Friday, August 7, 2015

The Skeleton Twins (2014)

Uneasy Twins: Bill Hader and Kristen Wiig star in the
uneven suicide comedy "The Skeleton Twins."
The two lost and troubled souls at the center of “The Skeleton Twins”—a well-acted, sometimes funny but shaky blend of comedy and drama directed by Craig Johnson from a script by Johnson and Mark Heyman—are a brother and sister tandem who have not seen each other in ten years, drifting apart despite a seemingly happy childhood together. Things have not gone particularly well since the split.

The brother, Milo (Bill Hader), hasn’t been able to get his acting career going after moving to Los Angeles; while his sister, Maggie (Kristen Wiig), lives in New York and is married to a nice guy (a grinning, sycophantic Luke Wilson) that she constantly cheats on. Although they occupy spaces on opposite ends of the country, the twins are linked by a tragedy—the suicide death of their father—that continues to torment them; however, in a macabre twist, it also manages to bring them closer.

Shortly after the movie begins, Milo is recovering from his own suicide attempt, lying in a hospital bed with bandaged wrists. Maggie has flown in to see him, having received the phone call regarding his condition just in time before gulping a deadly handful of pills.

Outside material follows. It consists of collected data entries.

(** ** The event contract *)

Inductive CongestionEventType :=
| CongestionEventUnknown
| CongestionEventInitialize
| CongestionEventACK
| CongestionEventLoss
| CongestionEventECN
| CongestionEventTimeout
| CongestionEventPacketSent
| CongestionEventPacketRetransmitted
| CongestionEventRecovery
| CongestionEventStateChanged
| CongestionEventPacing
| CongestionEventMTUChanged
| CongestionEventDiagnostics
| CongestionEventPacketLost
| CongestionEventTailLossProbeRecovered
| CongestionEventRelease.

Inductive CongestionPhase :=
| CongestionPhaseUnknown
| CongestionPhaseOpen
| CongestionPhaseDisorder
| CongestionPhaseCWR
| CongestionPhaseRecovery
| CongestionPhaseLoss.

#[export] Instance CongestionPhase_eq_dec : EqDecision CongestionPhase.
Proof. solve_decision. Defined.

#[export] Instance CongestionEventType_eq_dec : EqDecision CongestionEventType.
Proof. solve_decision. Defined.

Record CongestionState := mkCongestionState {
  cs_CongestionWindow : Z;
  cs_SlowStartThreshold : Z;
  cs_BytesInFlight : Z;
  cs_MaximumSegmentSize : Z;
  cs_SmoothedRTT : Z;
  cs_MinimumRTT : Z;
  cs_UsePacingRate : bool;
  cs_PacingRate : Z;
  cs_MaximumPacingRate : Z;
  cs_DeliveredBytes : Z;
  cs_LostBytes : Z;
  cs_ApplicationLimited : bool;
  cs_SchedulerLimited : bool;
  cs_SchedulerLimitedEvents : Z;
  cs_Phase : CongestionPhase }.

#[export] Instance CongestionState_settable : Settable CongestionState := fun s =>
  mkCongestionState (cs_CongestionWindow s) (cs_SlowStartThreshold s) (cs_BytesInFlight s)
    (cs_MaximumSegmentSize s) (cs_SmoothedRTT s) (cs_MinimumRTT s) (cs_UsePacingRate s) (cs_PacingRate s)
    (cs_MaximumPacingRate s) (cs_DeliveredBytes s) (cs_LostBytes s) (cs_ApplicationLimited s)
    (cs_SchedulerLimited s) (cs_SchedulerLimitedEvents s) (cs_Phase s).

Definition zeroCongestionState : CongestionState :=
  mkCongestionState 0 0 0 0 0 0 false 0 0 0 0 false false 0 CongestionPhaseUnknown.

Inductive CongestionRecoveryStage :=
| CongestionRecoveryUnknown
| CongestionRecoveryCheckpoint
| CongestionRecoverySelectFlight
| CongestionRecoveryEnter
| CongestionRecoveryPRR
| CongestionRecoveryExit
| CongestionRecoveryPartialACK
| CongestionRecoveryDuplicateACK
| CongestionRecoveryUndo.

Record CongestionRecovery := mkRecovery {
  cr_Stage : CongestionRecoveryStage;
  cr_SACK : bool;
  cr_OrdinaryFlight : Z;
  cr_LossFlight : Z;
  cr_Flight : Z;
  cr_PreviousWindow : Z;
  cr_Acknowledged : Z;
  cr_ProposedWindow : Z }.

Inductive CongestionPacingOperation :=
| CongestionPacingUnknown
| CongestionPacingQuery
| CongestionPacingWake
| CongestionPacingCancel
| CongestionPacingPolicyChanged.

Record CongestionPacing := mkPacing {
  cp_Operation : CongestionPacingOperation;
  cp_Bytes : Z;
  cp_TransmittedSegments : Z;
  cp_Delay : Z;
  cp_MarkSchedulerLimited : bool }.

#[export] Instance CongestionPacing_settable : Settable CongestionPacing := fun p =>
  mkPacing (cp_Operation p) (cp_Bytes p) (cp_TransmittedSegments p) (cp_Delay p) (cp_MarkSchedulerLimited p).

Record CongestionDiagnostics := mkDiagnostics {
  cd_DeliveryRate : Z;
  cd_PacingRate : Z;
  cd_State : string;
  cd_ApplicationLimited : bool;
  cd_SchedulerLimited : bool;
  cd_SchedulerLimitedEvents : Z }.

Definition zeroDiagnostics : CongestionDiagnostics := mkDiagnostics 0 0 EmptyString false false 0.

(** The pointer [State] of an event is passed beside it, and written back. *)
Record CongestionEvent := mkEvent {
  ce_Type : CongestionEventType;
  ce_Time : Z;
  ce_Acknowledged : Z;
  ce_AcknowledgementNumber : Z;
  ce_SampleRTT : Z;
  ce_RateSample : option CongestionRateSample;
  ce_PacketBytes : Z;
  ce_PacketState : Z;
  ce_OutstandingBytes : Z;
  ce_PreviousMaximumSegmentSize : Z;
  ce_PreviousPhase : CongestionPhase;
  ce_MarkApplicationLimited : bool;
  ce_PacketLossEvidenceValid : bool;
  ce_Recovery : CongestionRecovery;
  ce_Pacing : CongestionPacing;
  ce_Diagnostics : CongestionDiagnostics }.

#[export] Instance CongestionEvent_settable : Settable CongestionEvent := fun e =>
  mkEvent (ce_Type e) (ce_Time e) (ce_Acknowledged e) (ce_AcknowledgementNumber e) (ce_SampleRTT e)
    (ce_RateSample e) (ce_PacketBytes e) (ce_PacketState e) (ce_OutstandingBytes e)
    (ce_PreviousMaximumSegmentSize e) (ce_PreviousPhase e) (ce_MarkApplicationLimited e)
    (ce_PacketLossEvidenceValid e) (ce_Recovery e) (ce_Pacing e) (ce_Diagnostics e).

Definition zeroEvent : CongestionEvent :=
  mkEvent CongestionEventUnknown 0 0 0 0 None 0 0 0 0 CongestionPhaseUnknown false false
    (mkRecovery CongestionRecoveryUnknown false 0 0 0 0 0 0)
    (mkPacing CongestionPacingUnknown 0 0 0 false) zeroDiagnostics.

(** The interface an algorithm implements. *)
Class CongestionController (A : Type) :=
  HandleCongestionEvent : A -> CongestionState -> CongestionEvent -> A * CongestionState * CongestionEvent.

(** ** Factories and the registry *)

(** A [netip.AddrPort] is an address with its port. *)
Record CongestionControlContext := mkContext {
  cx_LocalAddress : Addr * Z;
  cx_RemoteAddress : Addr * Z;
  cx_Passive : bool;
  cx_Forwarded : bool }.

Record CongestionControlDefinition (A : Type) := mkDefinition {
  cf_Name : string;
  cf_New : option (CongestionControlContext -> A);
  cf_Features : Z;
  cf_SendBufferMultiplier : Z }.
Arguments mkDefinition {A}.
Arguments cf_Name {A}.
Arguments cf_New {A}.
Arguments cf_Features {A}.
Arguments cf_SendBufferMultiplier {A}.

Definition hasFeature (features flag : Z) : bool := hasFlag features flag.

(** [validateCongestionControlDefinition] returns no error. *)
Definition validateCongestionControlDefinition {A} (d : CongestionControlDefinition A) : bool :=
  negb (bool_decide (cf_Name d = EmptyString))
  && (match cf_New d with Some _ => true | None => false end)
  && (cf_Features d .&^ congestionControlKnownFeatures =? 0)
  && negb (hasFeature (cf_Features d) CongestionControlFeatureCustomPacing
           && negb (hasFeature (cf_Features d) CongestionControlFeatureTransmissionEvents))
  && negb (hasFeature (cf_Features d) CongestionControlFeatureLossEvents
           && negb (hasFeature (cf_Features d) CongestionControlFeatureTransmissionEvents))
  && negb (hasFeature (cf_Features d) CongestionControlFeatureCustomWindowValidation
           && negb (hasFeature (cf_Features d) CongestionControlFeatureTransmissionEvents)).

(** A factory is a validated definition; nil is [None]. *)
Definition NewCongestionControlFactory {A} (d : CongestionControlDefinition A)
    : option (CongestionControlDefinition A) :=
  if validateCongestionControlDefinition d then Some d else None.

Definition factoryName {A} (f : option (CongestionControlDefinition A)) : string :=
  match f with Some d => cf_Name d | None => EmptyString end.

Definition factoryValid {A} (f : option (CongestionControlDefinition A)) : bool :=
  match f with Some d => validateCongestionControlDefinition d | None => false end.

Definition congestionRegistry (A : Type) : Type := gmap string (CongestionControlDefinition A).

(** The registry after the call, and whether it succeeded. *)
Definition RegisterCongestionControl {A} (registry : congestionRegistry A)
    (factory : option (CongestionControlDefinition A)) : congestionRegistry A * bool :=
  if negb (factoryValid factory) then (registry, false)
  else
    match factory with
    | None => (registry, false)
    | Some d =>
        match registry !! cf_Name d with
        | Some _ => (registry, false)
        | None => (<[cf_Name d := d]> registry, true)
        end
    end.

Definition registeredCongestionControlFactory {A} (registry : congestionRegistry A) (name : string)
    : option (CongestionControlDefinition A) := registry !! name.

(** ** HyStart++ *)

Definition hyStartMinimumRTTThreshold : Z := 4 * millisecond.
Definition hyStartMaximumRTTThreshold : Z := 16 * millisecond.
Definition hyStartRTTDivisor : Z := 8.
Definition hyStartMinimumRTTSamples : Z := 8.
Definition hyStartCSSGrowthDivisor : Z := 4.
Definition hyStartCSSRounds : Z := 5.

Record tcpHyStart := mkHyStart {
  hy_windowEnd : Z;
  hy_lastRoundMinRTT : Z;
  hy_currentMinRTT : Z;
  hy_samples : Z;
  hy_css : bool;
  hy_cssBaselineRTT : Z;
  hy_cssRounds : Z;
  hy_cssCredit : Z;
  hy_done : bool }.

#[export] Instance tcpHyStart_settable : Settable tcpHyStart := fun h =>
  mkHyStart (hy_windowEnd h) (hy_lastRoundMinRTT h) (hy_currentMinRTT h) (hy_samples h) (hy_css h)
    (hy_cssBaselineRTT h) (hy_cssRounds h) (hy_cssCredit h) (hy_done h).

Definition hy_start (sendNext : Z) : tcpHyStart := mkHyStart sendNext 0 0 0 false 0 0 0 false.

Definition hy_restartRound (h : tcpHyStart) (sendNext : Z) : tcpHyStart :=
  if hy_done h then h else mkHyStart sendNext 0 0 0 false 0 0 0 (hy_done h).

Definition hy_disable (h : tcpHyStart) : tcpHyStart :=
  h <| hy_done := true |> <| hy_css := false |> <| hy_cssCredit := 0 |>.

(** The end of a round: the new round, or the completion of CSS. *)
Definition hy_round (h : tcpHyStart) (acknowledgement sendNext : Z) : tcpHyStart + tcpHyStart :=
  if tcpSequenceGreaterEqual acknowledgement (hy_windowEnd h) then
    let next h := h <| hy_lastRoundMinRTT := hy_currentMinRTT h |> <| hy_currentMinRTT := 0 |>
                    <| hy_samples := 0 |> <| hy_windowEnd := sendNext |> in
    if hy_css h then
      if hyStartCSSRounds <=? hy_cssRounds h then inr (hy_disable h)
      else inl (next (h <| hy_cssRounds := hy_cssRounds h + 1 |>))
    else inl (next h)
  else inl h.

Definition hy_sample (h : tcpHyStart) (sampleRTT : Z) : tcpHyStart :=
  if 0 <? sampleRTT then
    let h := if (hy_currentMinRTT h =? 0) || (sampleRTT <? hy_currentMinRTT h)
             then h <| hy_currentMinRTT := sampleRTT |> else h in
    h <| hy_samples := hy_samples h + 1 |>
  else h.

Definition hy_threshold (lastRoundMinRTT : Z) : Z :=
  let threshold := Z.quot lastRoundMinRTT hyStartRTTDivisor in
  if threshold <? hyStartMinimumRTTThreshold then hyStartMinimumRTTThreshold
  else if hyStartMaximumRTTThreshold <? threshold then hyStartMaximumRTTThreshold
  else threshold.

(** The decision of a round with enough samples. *)
Definition hy_decide (h : tcpHyStart) : tcpHyStart :=
  if hyStartMinimumRTTSamples <=? hy_samples h then
    if hy_css h then
      if hy_currentMinRTT h <? hy_cssBaselineRTT h
      then h <| hy_css := false |> <| hy_cssBaselineRTT := 0 |> <| hy_cssRounds := 0 |> <| hy_cssCredit := 0 |>
      else h
    else if (0 <? hy_lastRoundMinRTT h) && (0 <? hy_currentMinRTT h) then
      if hy_lastRoundMinRTT h + hy_threshold (hy_lastRoundMinRTT h) <=? hy_currentMinRTT h
      then h <| hy_css := true |> <| hy_cssBaselineRTT := hy_currentMinRTT h |> <| hy_cssRounds := 1 |>
      else h
    else h
  else h.

(** The byte credit slow start may apply, and whether CSS has completed. *)
Definition hy_onACK (h : tcpHyStart) (acknowledgement sendNext acknowledged sampleRTT : Z)
    : tcpHyStart * (Z * bool) :=
  if hy_done h || (acknowledged =? 0) then (h, (acknowledged, false))
  else
    match hy_round h acknowledgement sendNext with
    | inr h => (h, (acknowledged, true))
    | inl h =>
        let h := hy_decide (hy_sample h sampleRTT) in
        if negb (hy_css h) then (h, (acknowledged, false))
        else
          let credit := hy_cssCredit h + acknowledged in
          (h <| hy_cssCredit := u32 (credit mod hyStartCSSGrowthDivisor) |>,
           (u32 (credit / hyStartCSSGrowthDivisor), false))
    end.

Later, there will be more suicide scares, ranging from understated (Milo contemplates a belly flop from the roof of a building) to lurid (Maggie ropes herself to heavy weights before plunging into the deep end of a pool), in a film that seems bizarrely eager to establish a record for most times characters attempt to kill themselves.

The initial near-death sequence sets the stage for the twins’ reunion that’s by turns cathartic and messy, as warm and sentimental memories mingle with painful and long-buried secrets. Meanwhile, the pair continues a pattern of bad choices. Maggie has several dalliances with a hunky Scuba instructor; while Milo, who is gay, looks up the sleazy, duplicitous former English teacher  he first met while still a minor.

Wiig and especially Hader do a surprisingly good job playing serious, but “The Skeleton Twins” is a mix of misery and mirth that awkwardly pinballs between suicide and comedy, infidelity and whimsy. The result is a kind of queasy comedy that’s at best disorienting and at worst disingenuous.

Still, it’s not without some highlights. The two best and funniest scenes remind the viewer of the brand of short, sketch comedy that Wiig and Hader excelled at on Saturday Night Live. In the first, Milo and Maggie have a silly exchange after inhaling a few rounds of laughing gas at her dental office; and in the second, they perform an impromptu lip-syncing to the hopelessly infectious ‘80s pop tune “Nothing’s Gonna Stop Us Now” that’s as cute as it is hilarious.

You’ll remember those moments long after forgetting about the rest in “The Skeleton Twins.”